2) The bar needs to be sweetened with stevia or sugar alcohols
3) The bar needs to have no more than 7 grams of sugar
4) The bar needs to have fiber to help with satiation
5) The bar needs to taste good!
It is really hard to find a bar that meets all of these requirements. But I have found one! My favorite bar by far is The Quest Bar. You can find them online at www.questproteinbar.com or at your local GNC store, as well as other, specialty nutrition stores. Quest bars have at least 20 different flavors and I have yet to taste a bad one. They have 20 grams of protein to 24gms of carbs (more than ½) and they have 0 sugar because they are sweetened with Stevia! Plus, they have 17 grams of fiber! That is unheard of in a bar. Though I don’t recommend relying on protein bars every for a snack, if you are in need of a good tasting and good-for-you bar, I suggest to go out and get a Quest Bar. It really is the best bar out there.

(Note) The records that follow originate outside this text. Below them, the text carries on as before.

(* ===== verification/WordTricksTheorems.v ===== *)
(** * Words as lists of elements

    A word is packed from its elements, the lowest first; the bit operations that respect the elements
    are maps over them. *)

From S2P Require Import Prelude ArrayDirect ArrayAccess WordTricks.

Section packing.
Context (w : Z) (Hw : 0 < w).

Fixpoint pack (ds : list Z) : Z := match ds with [] => 0 | d :: ds => d + 2 ^ w * pack ds end.
Fixpoint unpack (n : nat) (x : Z) : list Z :=
  match n with O => [] | S n => x mod 2 ^ w :: unpack n (x / 2 ^ w) end.

Definition digits_ok (ds : list Z) : Prop := Forall (λ d, 0 <= d < 2 ^ w) ds.

Lemma radix_pos : 0 < 2 ^ w.
Proof using Hw. apply pow2_pos. lia. Qed.

Lemma radix_two : 2 <= 2 ^ w.
Proof using Hw. apply (Z.pow_le_mono_r 2 1); lia. Qed.

(** ** Packing and unpacking *)
Lemma pack_bounds ds : digits_ok ds → 0 <= pack ds < 2 ^ (w * Z.of_nat (length ds)).
Proof using Hw.
  pose proof radix_pos. induction 1 as [|d ds Hd Hds IH]; [rewrite Z.mul_0_r; done|]. cbn [pack length].
  replace (w * Z.of_nat (S (length ds))) with (w + w * Z.of_nat (length ds)) by lia. rewrite Z.pow_add_r by nia. nia.
Qed.

Lemma unpack_length n x : length (unpack n x) = n.
Proof using Type. revert x. induction n; intros; cbn; [done|by f_equal]. Qed.
Lemma unpack_ok n x : digits_ok (unpack n x).
Proof using Hw.
  pose proof radix_pos. revert x. induction n as [|n IH]; intros x; cbn; [constructor|]. constructor; [by apply Z.mod_pos_bound|apply IH].
Qed.

Lemma pack_unpack n x : 0 <= x < 2 ^ (w * Z.of_nat n) → pack (unpack n x) = x.
Proof using Hw.
  pose proof radix_pos. revert x. induction n as [|n IH]; intros x Hx; [rewrite Z.mul_0_r in Hx; cbn in *; lia|]. cbn [unpack pack].
  replace (w * Z.of_nat (S n)) with (w + w * Z.of_nat n) in Hx by lia. rewrite Z.pow_add_r in Hx by nia.
  rewrite IH; [pose proof (Z.div_mod x (2 ^ w)); lia|]. split; [apply Z.div_pos; lia|apply Z.div_lt_upper_bound; lia].
Qed.

Lemma unpack_lookup n x i : (i < n)%nat → unpack n x !! i = Some (field w (w * Z.of_nat i) x).
Proof using Hw.
  pose proof radix_pos. revert x i. induction n as [|n IH]; intros x i Hi; [lia|]. destruct i as [|i]; cbn [unpack].
  - unfold field. rewrite Z.mul_0_r, Z.div_1_r. done.
  - cbn. rewrite IH by lia. f_equal. unfold field. replace (w * Z.of_nat (S i)) with (w + w * Z.of_nat i) by lia.
    by rewrite Z.pow_add_r, Z.div_div by nia.
Qed.

(** ** The bits of a word *)
Lemma testbit_cons d x i : 0 <= d < 2 ^ w → 0 <= i → Z.testbit (d + 2 ^ w * x) i = if i <? w then Z.testbit d i else Z.testbit x (i - w).
Proof using Hw.
  intros Hd Hi. destruct (Z.ltb_spec i w).
  - rewrite <- (Z.mod_pow2_bits_low _ w), (Z.mul_comm (2 ^ w)), Z_mod_plus_full, Z.mod_small by lia. done.
  - replace i with (i - w + w) at 1 by lia. rewrite <- Z.div_pow2_bits by lia.
    by rewrite (Z.mul_comm (2 ^ w)), Z.div_add, Z.div_small by lia.
Qed.
(* ===== verification/ArrayScan.v ===== *)
(** * Searching word by word

    The reference for a search is a scan: the elements one by one, in order.  The loops of array.hpp that examine
    whole words are proved equal to it, for any consumer of matches that keeps to some laws. *)

From S2P Require Import Prelude ArrayDirect ArrayAccess WordTricks WordTricksTheorems ArrayFind.

Import Find.

(** ** The reference *)
Section scan.
Context {St : Type} {CO : Consumer St}.

Fixpoint scan (test : Z → bool) (els : list Z) (i baseindex : Z) (s : St) : option (bool * St) :=
  match els with
  | [] => Some (true, s)
  | v :: els =>
      '(go, s) ← (if test v then find_action (i ⊕ baseindex) (Some v) s else Some (true, s));
      if (go : bool) then scan test els (i + 1) baseindex s else Some (false, s)
  end.

(** The consumer refuses whole words of matches. *)
Definition refuses (s : St) : Prop := ∀ i p, find_action_pattern i p s = Some (false, s).
End scan.

(** What a search relies on: [Inv n] holds of states to which [n] more elements can be passed.
    Refusing a word changes nothing, and the consumer then refuses all further ones; consuming it
    has the same effect as all of its matches. *)
Class ConsumerLaws {St : Type} {MC : Machine} (CO : Consumer St) (Inv : nat → St → Prop) := {
  inv_le n m s : (m <= n)%nat → Inv n s → Inv m s;
  action_inv n i v s go s' : Inv (S n) s → find_action i (Some v) s = Some (go, s') → Inv n s';
  pattern_decides n i p s : Inv n s → refuses s ∨ ∃ s', find_action_pattern i p s = Some (true, s');
  refuses_persists n i v s go s' : Inv (S n) s → refuses s → find_action i (Some v) s = Some (go, s') → refuses s';
  pattern_consumes n i p s s' test els j baseindex : Inv n s → (length els <= n)%nat → (length els <= 64)%nat → find_action_pattern i p s = Some (true, s') →
    fast_popcount64 p = Z.of_nat (length (filter (λ v, test v = true) els)) → scan test els j baseindex s = Some (true, s') }.

Section laws.
Context {St : Type} {MC : Machine} {ML : MachineLaws} {CO : Consumer St} {Inv : nat → St → Prop} {CL : ConsumerLaws CO Inv}.

(** ** Scans *)
Lemma scan_app test l1 l2 i b s : scan test (l1 ++ l2) i b s = ('(go, s) ← scan test l1 i b s; if (go : bool) then scan test l2 (i + Z.of_nat (length l1)) b s else Some (false, s)).
Proof using Type.
  revert i s. induction l1 as [|v l1 IH]; intros i s; [cbn; by rewrite Z.add_0_r|]. cbn [scan app].
  destruct (if test v then _ else _) as [[[] s1]|]; [|done..]. cbn. rewrite IH. by replace (i + 1 + Z.of_nat (length l1)) with (i + Z.of_nat (S (length l1))) by lia.
Qed.

Lemma scan_none test els i b s : existsb test els = false → scan test els i b s = Some (true, s).
Proof using Type.
  revert i s. induction els as [|v els IH]; intros i s H; [done|]. cbn in *. apply orb_false_iff in H as [-> H]. cbn. by apply IH.
Qed.

Lemma scan_ext test test' els i b s : (∀ v, v ∈ els → test v = test' v) → scan test els i b s = scan test' els i b s.
Proof using Type.
  revert i s. induction els as [|v els IH]; intros i s H; [done|]. cbn. rewrite (H v) by left.
  destruct (if test' v then _ else _) as [[[] s1]|]; [|done..]. cbn. apply IH. intros u Hu. apply H. by right.
Qed.

Lemma scan_inv test els n i b s go s' : Inv (length els + n) s → scan test els i b s = Some (go, s') → Inv n s'.
Proof using CL.
  revert i s. induction els as [|v els IH]; intros i s Hi H; [by injection H as <- <-|]. cbn in H.
  destruct (test v); [|eapply IH; [|exact H]; eapply inv_le; [|exact Hi]; cbn; lia].
  destruct (find_action _ _ _) as [[go1 s1]|] eqn:E; [|done]. apply (action_inv (length els + n)) in E; [|exact Hi]. destruct go1; cbn in H; [by eapply IH|].
  injection H as <- <-. eapply inv_le; [|exact E]. lia.
Qed.

(** To the first match *)
Lemma scan_first test els i b s : existsb test els = true →
  scan test els i b s = (v ← els !! find_if test els;
    '(go, s) ← find_action (i + Z.of_nat (find_if test els) ⊕ b) (Some v) s;
    if (go : bool) then scan test (drop (S (find_if test els)) els) (i + Z.of_nat (S (find_if test els))) b s else Some (false, s)).
Proof using Type.
  revert i. induction els as [|v els IH]; intros i H; [done|]. cbn [scan existsb find_if] in *. destruct (test v).
  - cbn. by rewrite Z.add_0_r.
  - cbn in H |- *. rewrite IH by done. replace (i + 1 + Z.of_nat (find_if test els)) with (i + Z.of_nat (S (find_if test els))) by lia.
    by replace (i + 1 + Z.of_nat (S (find_if test els))) with (i + Z.of_nat (S (S (find_if test els)))) by lia.
Qed.

Lemma find_if_lt {A} (p : A → bool) l : existsb p l = true → (find_if p l < length l)%nat.
Proof using Type. induction l as [|a l IH]; [done|]. cbn. destruct (p a); [lia|]. intros H. specialize (IH H). lia. Qed.

(** ** The elements of an array *)
Definition elems (w : Z) (a : Array) (start : Z) (n : nat) : list Z := (λ i : nat, elem w (m_data a) (start + Z.of_nat i)) <$> seq 0 n.
(* ===== verification/ArrayFindTheorems.v ===== *)
(** * What matches do to the state of a query

    The state of [QueryState<int64_t>] keeps to what searches rely on, for every action; and how many matches
    it accepts. *)

From S2P Require Import Prelude ArrayDirect ArrayAccess WordTricks WordTricksTheorems ArrayFind ArrayScan.

Import Find Query.

Lemma int64_small x : - 2 ^ 63 <= x < 2 ^ 63 → int64 x = x.
Proof.
  intros Hx. unfold int64. rewrite <- (signed_small 64 x) at 2 by (done || (change (64 - 1) with 63; lia)). unfold signed. by rewrite Zmod_mod.
Qed.

Section actions.
Context {C : Type} (add_to_column : Z → C → C) (callback : Z → C → bool * C) {MC : Machine} {ML : MachineLaws} (action : Action).
#[local] Instance CO0 : Consumer (QueryState C) := query_consumer add_to_column callback action.

(** [n] more matches can be counted without overflow, and the two counts agree. *)
Definition countable (n : nat) (s : QueryState C) : Prop :=
  action = act_Count → m_state s = m_match_count s ∧ 0 <= m_match_count s ∧ m_match_count s + Z.of_nat n + 64 < 2 ^ 63.

Lemma count_step i v s n : action = act_Count → countable (S n) s →
  find_action i (Some v) s = Some (m_match_count s + 1 <? m_limit s, with_count (with_state s (m_state s + 1)) (m_match_count s + 1)).
Proof using Type.
  intros Ha H. destruct (H Ha) as (E & H1 & H2). change (2 ^ 63) with 9223372036854775808 in H2.
  cbn. unfold do_find_action, match_optional, match_value. rewrite Ha. cbn. rewrite int64_small by (change (2 ^ 63) with 9223372036854775808; lia).
  rewrite wrap_small by lia. rewrite E. done.
Qed.

Lemma not_count_refuses s : action ≠ act_Count → refuses s.
Proof using Type. intros Ha i p. cbn. destruct action; done. Qed.

(** Scanning while counting *)
Lemma count_scan test els n : ∀ j b s, action = act_Count → countable (length els + n) s →
  m_match_count s + Z.of_nat (length els) < m_limit s →
  let k := Z.of_nat (length (filter (λ v, test v = true) els)) in
  scan test els j b s = Some (true, with_count (with_state s (m_state s + k)) (m_match_count s + k)).
Proof using Type.
  induction els as [|v els IH]; intros j b s Ha Hc Hl; cbv zeta.
  { cbn. rewrite !Z.add_0_r. by destruct s. }
  cbn [scan]. rewrite filter_cons. destruct (test v) eqn:E; [|rewrite decide_False by congruence].
  - rewrite decide_True by done. rewrite (count_step _ _ _ (length els + n)) by done. cbn [mbind option_bind length] in *. replace (m_match_count s + 1 <? m_limit s) with true by bool_lia.
    rewrite (IH (j + 1) b); [|done| |cbn; lia].
    + cbn. do 2 f_equal. unfold with_count, with_state. cbn. f_equal; lia.
    + intros _. destruct (Hc Ha) as (H1 & H2 & H3). cbn in *. lia.
  - cbn [mbind option_bind length] in *. apply IH; [done| |lia]. intros _. destruct (Hc Ha) as (H1 & H2 & H3). lia.
Qed.

#[local] Instance query_laws : ConsumerLaws CO0 countable.
Proof using ML.
  split.
  - intros n m s Hle H Ha. destruct (H Ha) as (H1 & H2 & H3). lia.
  - intros n i v s go s' H E Ha. rewrite (count_step i v s n) in E by done. injection E as <- <-. destruct (H Ha) as (H1 & H2 & H3). cbn. lia.
  - intros n i p s H. destruct (decide (action = act_Count)) as [Ha|Ha]; [|left; by apply not_count_refuses].
    destruct (m_limit s <=? m_match_count s ⊕ 64) eqn:E.
    + left. intros i' p'. cbn. rewrite Ha. cbn. by rewrite E.
    + right. cbn. rewrite Ha. cbn. rewrite E. by eexists.
  - intros n i v s go s' H Hr E. destruct (decide (action = act_Count)) as [Ha|Ha]; [|by apply not_count_refuses].
    rewrite (count_step i v s n) in E by done. injection E as <- <-. specialize (Hr 0 0). cbn in Hr. intros i' p'. cbn. rewrite Ha in Hr |- *. cbn in *.
    destruct (H Ha) as (H1 & H2 & H3). change (2 ^ 63) with 9223372036854775808 in H3. wsimp.
    destruct (m_limit s <=? m_match_count s + 64) eqn:E'; [|done]. by replace (m_limit s <=? m_match_count s + 1 + 64) with true by bool_lia.
  - intros n i p s s' test els j b H Hn H64 E Hp. destruct (decide (action = act_Count)) as [Ha|Ha]; [|by rewrite (not_count_refuses s Ha) in E].
    cbn in E. rewrite Ha in E. cbn in E. destruct (H Ha) as (H1 & H2 & H3). change (2 ^ 63) with 9223372036854775808 in H3.
    wsimp. destruct (m_limit s <=? m_match_count s + 64) eqn:E'; [done|]. injection E as <-.
    rewrite (count_scan test els (n - length els)); [|done|by replace (length els + (n - length els))%nat with n by lia|lia].
    rewrite Hp. set (k := length _). assert (k <= length els)%nat by apply length_filter.
    rewrite int64_small by (change (2 ^ 63) with 9223372036854775808; lia). rewrite (wrap_small (_ + _)) by lia. rewrite H1. done.
Qed.

(** ** How many matches are accepted *)

(** The number of matches is below the limit. *)
Definition accepting (s : QueryState C) : Prop := 0 <= m_match_count s < m_limit s ∧ m_limit s < W64.

(** A match after which the search goes on *)
Lemma match_accepted i v s s' n : action ≠ act_CallbackIdx → countable (S n) s → accepting s → find_action i (Some v) s = Some (true, s') →
  m_match_count s' = m_match_count s + 1 ∧ m_limit s' = m_limit s ∧ accepting s'.
Proof using Type.
  intros Hcb Hc [Hs Hl] E. destruct (decide (action = act_Count)) as [Ha|Ha].
  { rewrite (count_step i v s n) in E by done. injection E as E <-. unfold accepting. cbn. lia. }
  cbn in E. unfold do_find_action, match_optional, match_value in E.
  assert (m_match_count s ⊕ 1 = m_match_count s + 1) as Ec by (apply wadd_small; lia).
  destruct action; try done; injection E as E <-; apply Z.ltb_lt in E; revert E; cbn; repeat case_match; cbn; rewrite Ec; unfold accepting; cbn; rewrite ?Ec; lia.
Qed.

Lemma scan_accepting test els n : ∀ i b s s', countable (length els + n) s → accepting s → scan test els i b s = Some (true, s') → accepting s'.
Proof using ML.
  induction els as [|v els IH]; intros i b s s' Hc Ha E; [by injection E as <-|]. cbn [scan] in E. destruct (test v).
  - destruct (find_action _ _ s) as [[[] s1]|] eqn:E1; [|done..]. cbn [mbind option_bind] in E. eapply IH; [|clear IH|exact E].
    + eapply action_inv; [|exact E1]. exact Hc.
    + destruct (decide (action = act_CallbackIdx)) as [Hcb|Hcb]; [|by eapply (match_accepted _ _ _ _ (length els + n)) in E1 as (_ & _ & ?)].
      cbn in E1. rewrite Hcb in E1. cbn in E1. destruct (callback _ _). by injection E1 as _ <-.
  - eapply IH; [|exact Ha|exact E]. eapply inv_le; [|exact Hc]. cbn. lia.
Qed.

(** Matches up to the limit end the search. *)
Lemma scan_exhausts els : ∀ i b s s' n, action ≠ act_CallbackIdx → countable (length els + n) s → accepting s →
  m_match_count s + Z.of_nat (length els) = m_limit s → scan (λ _, true) els i b s ≠ Some (true, s').
Proof using ML.
  induction els as [|v els IH]; intros i b s s' n Hcb Hc Ha Hl E; cbn [length] in *.
  { destruct Ha. lia. }
  cbn [scan] in E. destruct (find_action _ _ s) as [[[] s1]|] eqn:E1; [|done..]. cbn [mbind option_bind] in E.
  destruct (match_accepted _ _ _ _ (length els + n) Hcb Hc Ha E1) as (H1 & H2 & H3).
  eapply (IH _ _ s1 s' n); [done|eapply action_inv; [|exact E1]; exact Hc|done|lia|exact E].
Qed.
End actions.

(** * What a search in an array promises

    [find] is a scan, for every condition, width, action, and part of the array; aggregates that are
    computed at once agree with it; [find_first] finds the first. *)

Import Find Query.

(** The bounds are those of the values that the width can store. *)
Definition bounds_ok (a : Array) : Prop := ∀ v, storable (m_width a) v = (m_lbound a <=? v) && (v <=? m_ubound a).

(** The test of a condition on a value that is not null *)
Abbreviation holds_of c value := (λ v, Condition.test c v value false false).

Section conditions.
Context (a : Array) (Hb : bounds_ok a) (Ha : array_ok (m_width a) a) (c : Cond) (value : Z).
Abbreviation w := (m_width a).

Lemma elem_bounds i : 0 <= i → m_lbound a <= elem w (m_data a) i <= m_ubound a.
Proof using Hb Ha. intros Hi. pose proof (elem_storable w (m_data a) i (proj1 Ha) Hi) as E. rewrite Hb in E. lia. Qed.

Lemma elems_bounds start n v : 0 <= start → v ∈ elems w a start n → m_lbound a <= v <= m_ubound a.
Proof using Hb Ha. intros Hs Hv. unfold elems in Hv. apply list_elem_of_fmap in Hv as (i & -> & _). apply elem_bounds. lia. Qed.

Lemma cannot_match start n : 0 <= start → Condition.can_match c value (m_lbound a) (m_ubound a) = false → existsb (holds_of c value) (elems w a start n) = false.
Proof using Hb Ha.
  intros Hs H. apply not_true_iff_false. rewrite existsb_exists. intros (v & Hv & E). apply list_elem_of_In in Hv. apply elems_bounds in Hv; [|done].
  destruct c; cbn in *; lia.
Qed.

Lemma must_match start n v : 0 <= start → Condition.will_match c value (m_lbound a) (m_ubound a) = true → v ∈ elems w a start n → Condition.test c v value false false = true.
Proof using Hb Ha. intros Hs H Hv. apply elems_bounds in Hv; [|done]. destruct c; cbn in *; lia. Qed.

(** What is known when the elements have to be compared *)
Lemma to_compare : Condition.can_match c value (m_lbound a) (m_ubound a) = true → Condition.will_match c value (m_lbound a) (m_ubound a) = false →
  w ≠ 0 ∧ In w word_widths ∧ (c = Equal ∨ c = NotEqual → storable w value = true) ∧ (c = Equal ∨ c = NotEqual ∨ c = Greater ∨ c = Less).
Proof using Hb Ha.
  intros H1 H2. assert (w ≠ 0) as Hw0.
  { intros E. assert (m_lbound a = 0 ∧ m_ubound a = 0) as [E1 E2].
    { pose proof (Hb 0) as B0. pose proof (Hb (m_lbound a)) as B1. pose proof (Hb (m_ubound a)) as B2. unfold storable in *. rewrite E in *. cbn in *. lia. }
    rewrite E1, E2 in *. destruct c; cbn in *; lia. }
  split; [done|]. split; [|split].
  - destruct Ha as ([E|Hw] & _); [by symmetry in E|exact Hw].
  - rewrite Hb. intros [E|E]; rewrite E in *; cbn in *; lia.
  - destruct c; cbn in *; tauto || lia.
Qed.
End conditions.

Section finding.
Context {C : Type} (add_to_column : Z → C → C) (callback : Z → C → bool * C) {MC : Machine} {ML : MachineLaws} {AG : Aggregates}.
Context (c : Cond) (action : Action) (a : Array) (Hb : bounds_ok a) (Ha : array_ok (m_width a) a) (value : Z).
Abbreviation w := (m_width a).
#[local] Instance CO : Consumer (QueryState C) := query_consumer add_to_column callback action.
#[local] Instance CL : ConsumerLaws CO (countable action) := query_laws add_to_column callback action.

(** [compare] is a scan. *)
Lemma compare_spec start last b s : Condition.can_match c value (m_lbound a) (m_ubound a) = true → Condition.will_match c value (m_lbound a) (m_ubound a) = false →
  0 <= start <= last → last <= m_size a → countable action (Z.to_nat (last - start)) s →
  compare c w a value start last b s = scan (holds_of c value) (elems w a start (Z.to_nat (last - start))) start b s.
Proof using ML Hb Ha.
  intros H1 H2 Hs Hl Hc. destruct (to_compare a Hb Ha c value H1 H2) as (_ & Hw & Hv & Hcond).
  destruct c; cbn [compare]; try by destruct Hcond as [|[|[|]]].
  - rewrite (compare_equality_spec w Hw a Ha true) by (done || (apply Hv; by left)). apply scan_ext. intros v _. done.
  - rewrite (compare_equality_spec w Hw a Ha false) by (done || (apply Hv; by right)). by apply scan_ext.
  - rewrite (compare_relation_spec w Hw a Ha true) by done. by apply scan_ext.
  - rewrite (compare_relation_spec w Hw a Ha false) by done. by apply scan_ext.
Qed.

If you can’t get your hands on a Quest, some others that are comparable: Think Thin bars, Power Crunch Bars (Barely any protein but great when you need a cookie), The Kind Bar Madagascar Vanilla Crunch, Detour Bar, Pure Protein Bar, and Nature Valley Protein Bar. Some of these do have small amounts of hydrogenated oils in them so eat those sparingly.
I personally use a bar as a treat if I am craving sweets or as a must if I can’t get healthy food. I try not to eat bars all that often. But when I am having a really bad craving for chocolate or a cookie, these bars, especially Quest Bars, come in handy for sure!